But with the German leading the line, the question is what to do with Romelu Lukaku? A £97.5million substitute is never a good look. And while Tuchel pointed to a combination of fatigue and protection when explaining the club-record signing’s omission from last night’s win against Lille, the true reason for his absence is clear.
Lukaku just does not fit into this Chelsea team — and it is debatable whether he ever will. It is not for a lack of desire on Tuchel’s part. He wants to form a forward line around Lukaku and Havertz, the club’s two most expensive outfield players, with no shortage of pressure on his shoulders to make that axis work.
But at what cost? That was the calculation made by Chelsea’s manager as he plotted the defence of their European crown. Could he really risk another seven-touch show from his centre-forward?
Could he gamble their future in the biggest prize available to him this season by continuing to toil with a player who has shown so little sign of adapting to his system? This is not a case of the blame lying squarely with one party. Chelsea bought a striker who operates best in a counter-attacking team, while Tuchel’s philosophy is about possession.
That was a problem for Tammy Abraham and Olivier Giroud before Lukaku — Timo Werner, too. Of all the forwards, Havertz has looked most at ease with Chelsea’s system, yet there is a general acceptance he is at his best somewhere other than through the middle. He is described as a false nine for no other reason than he is not an actual No9. Yet, when he plays centrally, it is effectively as an orthodox centre-forward.
Tuchel admits it is a difficult job to lead his attack, not least because Chelsea’s dominance of the ball tends to prompt teams to sit deep, reducing space to run in behind. Add to that an ongoing lack of fluidity and a constant changing of the cast up front and the striker can look under-served and isolated.

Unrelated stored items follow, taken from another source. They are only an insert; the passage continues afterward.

(* ===== verification/NetAddr.v ===== *)
(** * Network addresses and Go maps

    The interface of the standard library's [net/netip] that the providers and
    the pod network use, with an executable IPv4 implementation of it, and the
    unspecified iteration order of Go maps. *)

From Stdlib Require Import ZArith Ascii String Lia.
From stdpp Require Import base gmap strings list fin_maps pretty.
From S2P Require Import Prelude.

Open Scope Z_scope.

(** ** [net/netip]

    [Addr] stands for the valid addresses.  The zero [netip.Addr], what [Next]
    gives after the last address of a family, is [None] and prints as
    "invalid IP". *)
Class NetIP := {
  Addr : Type;
  #[global] Addr_eq_dec :: EqDecision Addr;
  ParseAddr : string -> option Addr;
  Addr_String : Addr -> string;
  Addr_Compare : Addr -> Addr -> comparison;
  Addr_Next : Addr -> option Addr;
  Addr_Is4 : Addr -> bool;
  ParseAddr_String : forall a, ParseAddr (Addr_String a) = Some a;
  Addr_String_ascii : forall a, all_bytes (fun c => Nat.ltb (nat_of_ascii c) 128) (Addr_String a);
  Addr_Compare_Eq : forall a b, Addr_Compare a b = Eq <-> a = b
}.

Lemma Addr_String_inj `{NetIP} a b : Addr_String a = Addr_String b -> a = b.
Proof.
  intros E. apply (f_equal ParseAddr) in E. rewrite !ParseAddr_String in E. by simplify_eq.
Qed.

Definition ascii_string (s : string) : Prop :=
  all_bytes (fun c => Nat.ltb (nat_of_ascii c) 128) s.

(** ** Iteration over a map

    [range m] visits every entry once, in an unspecified order. *)
Class GoMapOrder := {
  map_order : forall {A : Type}, gmap string A -> list (string * A);
  map_order_perm : forall A (m : gmap string A), map_order m ≡ₚ map_to_list m
}.

#[export, program] Instance map_to_list_order : GoMapOrder := {
  map_order := fun A m => map_to_list m
}.
Next Obligation. done. Qed.

Lemma elem_of_map_order `{GoMapOrder} {A} (m : gmap string A) k v :
  (k, v) ∈ map_order m <-> m !! k = Some v.
Proof. rewrite map_order_perm. apply elem_of_map_to_list. Qed.

(** ** IPv4 *)

(** One decimal octet: one to three digits, no leading zero, at most 255. *)
Definition parse_octet (s : string) : option Z :=
  match s with
  | String "0" (String _ _) => None
  | _ => if Nat.leb (String.length s) 3 then
           match parse_uint s with
           | Some z => if z <=? 255 then Some z else None
           | None => None
           end
         else None
  end.

Definition octets (z : Z) : Z * Z * Z * Z :=
  (z / 2 ^ 24 mod 256, z / 2 ^ 16 mod 256, z / 2 ^ 8 mod 256, z mod 256).

Definition of_octets (a b c d : Z) : Z := a * 2 ^ 24 + b * 2 ^ 16 + c * 2 ^ 8 + d.

Definition parse_ipv4 (s : string) : option Z :=
  match split_on "." s with
  | [a; b; c; d] =>
      match parse_octet a, parse_octet b, parse_octet c, parse_octet d with
      | Some a, Some b, Some c, Some d => Some (of_octets a b c d)
      | _, _, _, _ => None
      end
  | _ => None
  end.

(** Decimal digits of an octet, without a leading zero. *)
Definition digit (z : Z) : ascii := ascii_of_nat (Z.to_nat (48 + z)).

Definition octet_string (z : Z) : string :=
  if z <? 10 then String (digit z) EmptyString
  else if z <? 100 then String (digit (z / 10)) (String (digit (z mod 10)) EmptyString)
  else String (digit (z / 100))
         (String (digit (z / 10 mod 10)) (String (digit (z mod 10)) EmptyString)).

Definition ipv4_string (z : Z) : string :=
  let '(a, b, c, d) := octets z in
  octet_string a +:+ "." +:+ octet_string b +:+ "." +:+ octet_string c +:+ "." +:+ octet_string d.

(** The 256 octets are checked by evaluation. *)
Definition octet_ok (z : Z) : bool :=
  match parse_octet (octet_string z) with
  | Some z' =>
      ((z =? z') && negb (contains_byte "." (octet_string z)) &&
       forallb (fun c => Nat.ltb (nat_of_ascii c) 128) (String.list_ascii_of_string (octet_string z)))%bool
  | None => false
  end.

Lemma octet_ok_all z : 0 <= z < 256 -> octet_ok z = true.
Proof.
  intros Hz. assert (forallb octet_ok (map Z.of_nat (seq 0 256)) = true) as Hall
    by (vm_compute; reflexivity).
  rewrite forallb_forall in Hall. apply Hall. apply in_map_iff. exists (Z.to_nat z).
  split; [lia|]. apply in_seq. lia.
Qed.

Lemma octet_roundtrip z :
  0 <= z < 256 ->
  parse_octet (octet_string z) = Some z /\ contains_byte "." (octet_string z) = false /\
  ascii_string (octet_string z).
Proof.
  intros Hz. pose proof (octet_ok_all z Hz) as H. unfold octet_ok in H. go_cases. bool_to_prop.
  subst. repeat split; [done|]. unfold ascii_string, all_bytes. apply Forall_forall.
  match goal with H : forallb _ _ = true |- _ => rewrite forallb_forall in H end.
  intros c Hc. by apply H0, list_elem_of_In.
Qed.

Lemma octets_of z : 0 <= z < 2 ^ 32 ->
  let '(a, b, c, d) := octets z in of_octets a b c d = z.
Proof.
  intros Hz. unfold octets, of_octets.
  pose proof (Z.div_mod z (2 ^ 8)). pose proof (Z.div_mod (z / 2 ^ 8) (2 ^ 8)).
  pose proof (Z.div_mod (z / 2 ^ 16) (2 ^ 8)).
  assert (z / 2 ^ 8 / 2 ^ 8 = z / 2 ^ 16) by (rewrite Z.div_div; [done|lia..]).
  assert (z / 2 ^ 16 / 2 ^ 8 = z / 2 ^ 24) by (rewrite Z.div_div; [done|lia..]).
  assert (z / 2 ^ 24 mod 256 = z / 2 ^ 24) as ->.
  { apply Z.mod_small. split; [apply Z.div_pos; lia|apply Z.div_lt_upper_bound; lia]. }
  change (2 ^ 8) with 256 in *. lia.
Qed.

Lemma parse_ipv4_string z : 0 <= z < 2 ^ 32 -> parse_ipv4 (ipv4_string z) = Some z.
Proof.
  intros Hz. pose proof (octets_of z Hz) as Ho. unfold ipv4_string, parse_ipv4.
  unfold octets in *. cbv beta iota in Ho |- *.
  destruct (octet_roundtrip (z / 2 ^ 24 mod 256)) as (Ha & ? & ?); [apply Z.mod_pos_bound; lia|].
  destruct (octet_roundtrip (z / 2 ^ 16 mod 256)) as (Hb & ? & ?); [apply Z.mod_pos_bound; lia|].
  destruct (octet_roundtrip (z / 2 ^ 8 mod 256)) as (Hc & ? & ?); [apply Z.mod_pos_bound; lia|].
  destruct (octet_roundtrip (z mod 256)) as (Hd & ? & ?); [apply Z.mod_pos_bound; lia|].
  rewrite !(string_app_one "."), !split_on_app, split_on_none by done.
  by rewrite Ha, Hb, Hc, Hd, Ho.
Qed.

Lemma ipv4_string_ascii z : ascii_string (ipv4_string z).
Proof.
  unfold ipv4_string, octets, ascii_string. rewrite !all_bytes_app.
  repeat split; try (apply octet_roundtrip, Z.mod_pos_bound; lia); repeat constructor.
Qed.

(** The addresses are the values of 32 bits. *)
Definition in_32_bits (z : Z) : bool := ((0 <=? z) && (z <? 2 ^ 32))%bool.

Record ipv4 := mk_ipv4 { addr_value : Z; addr_range : Is_true (in_32_bits addr_value) }.

Definition guarded {A} (b : bool) : (Is_true b -> A) -> option A :=
  if b as b return (Is_true b -> A) -> option A then fun mk => Some (mk I) else fun _ => None.

Lemma guarded_true {A} b (mk : Is_true b -> A) H : guarded b mk = Some (mk H).
Proof. destruct b; by destruct H. Qed.

Definition mk_addr (z : Z) : option ipv4 := guarded (in_32_bits z) (mk_ipv4 z).

Lemma addr_value_range a : 0 <= addr_value a < 2 ^ 32.
Proof.
  destruct a as [a Ha]. simpl. apply Is_true_eq_true in Ha. unfold in_32_bits in Ha.
  bool_to_prop. lia.
Qed.

Lemma mk_addr_value a : mk_addr (addr_value a) = Some a.
Proof. destruct a as [z Ha]. exact (guarded_true _ _ Ha). Qed.

Lemma addr_value_inj a b : addr_value a = addr_value b -> a = b.
Proof. intros E. apply (inj Some). by rewrite <- (mk_addr_value a), <- (mk_addr_value b), E. Qed.

#[export] Instance ipv4_eq_dec : EqDecision ipv4.
Proof.
  refine (fun a b => match decide (addr_value a = addr_value b) with
                     | left E => left (addr_value_inj a b E)
                     | right NE => right (fun E => NE (f_equal addr_value E))
                     end).
Defined.

#[export, program] Instance ipv4_netip : NetIP := {
  Addr := ipv4;
  Addr_eq_dec := ipv4_eq_dec;
  ParseAddr := fun s => parse_ipv4 s ≫= mk_addr;
  Addr_String := fun a => ipv4_string (addr_value a);
  Addr_Compare := fun a b => (addr_value a ?= addr_value b);
  Addr_Next := fun a => mk_addr (addr_value a + 1);
  Addr_Is4 := fun _ => true
}.
Next Obligation.
  intros a. cbv beta. rewrite parse_ipv4_string by apply addr_value_range. simpl. apply mk_addr_value.
Qed.
Next Obligation. intros a. apply ipv4_string_ascii. Qed.
Next Obligation.
  intros a b. rewrite Z.compare_eq_iff. split; [apply addr_value_inj|by intros ->].
Qed.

Lukaku was not Tuchel’s first choice last summer — Erling Haaland was a long-term target and Robert Lewandowski a dream. But Lukaku was seen as guaranteed goals, even if privately Tuchel was aware he would not provide the intensity or work-rate he looks for in that role.
The problem is that Lukaku has not provided the goals, either. So where does the story go from here? There is a strong argument to say Lukaku does not fit into Chelsea’s plans in the Champions League. In Europe they need the high intensity provided by Havertz, as well as his deftness of movement, close control and link-up play.
Injury and Covid have robbed Lukaku of the chance to fully develop an understanding with his team-mates and there is no time to learn on the job in club football’s biggest competition — which, in the absence of a Premier League title challenge, is Chelsea’s priority.
Perhaps Lukaku’s role between now and the end of the season is to do the hard yards domestically. Top four looks secure enough, so the League provides ample room for him to find his feet. There have long been questions about his record against the very best — and as such it is difficult to put up a strong case to recall him against Liverpool in Sunday’s Carabao Cup Final. But what Chelsea need is someone to beat up the rest.
Does that fit in with Roman Abramovich’s idea of how best to deploy his most expensive acquisition as Chelsea owner? Almost certainly not. That is the tightrope Tuchel must walk — and his bold decision to drop the 28-year-old is evidence of his willingness to make such unpopular decisions.
It could have blown up in his face and left him with difficult conversations with his superiors. Instead, it breathed new life into a team that have been ailing for months — their success in the Club World Cup notwithstanding. Tuchel’s job is to put together the most effective team he can with the resources at his disposal. Right now, that does not include Lukaku.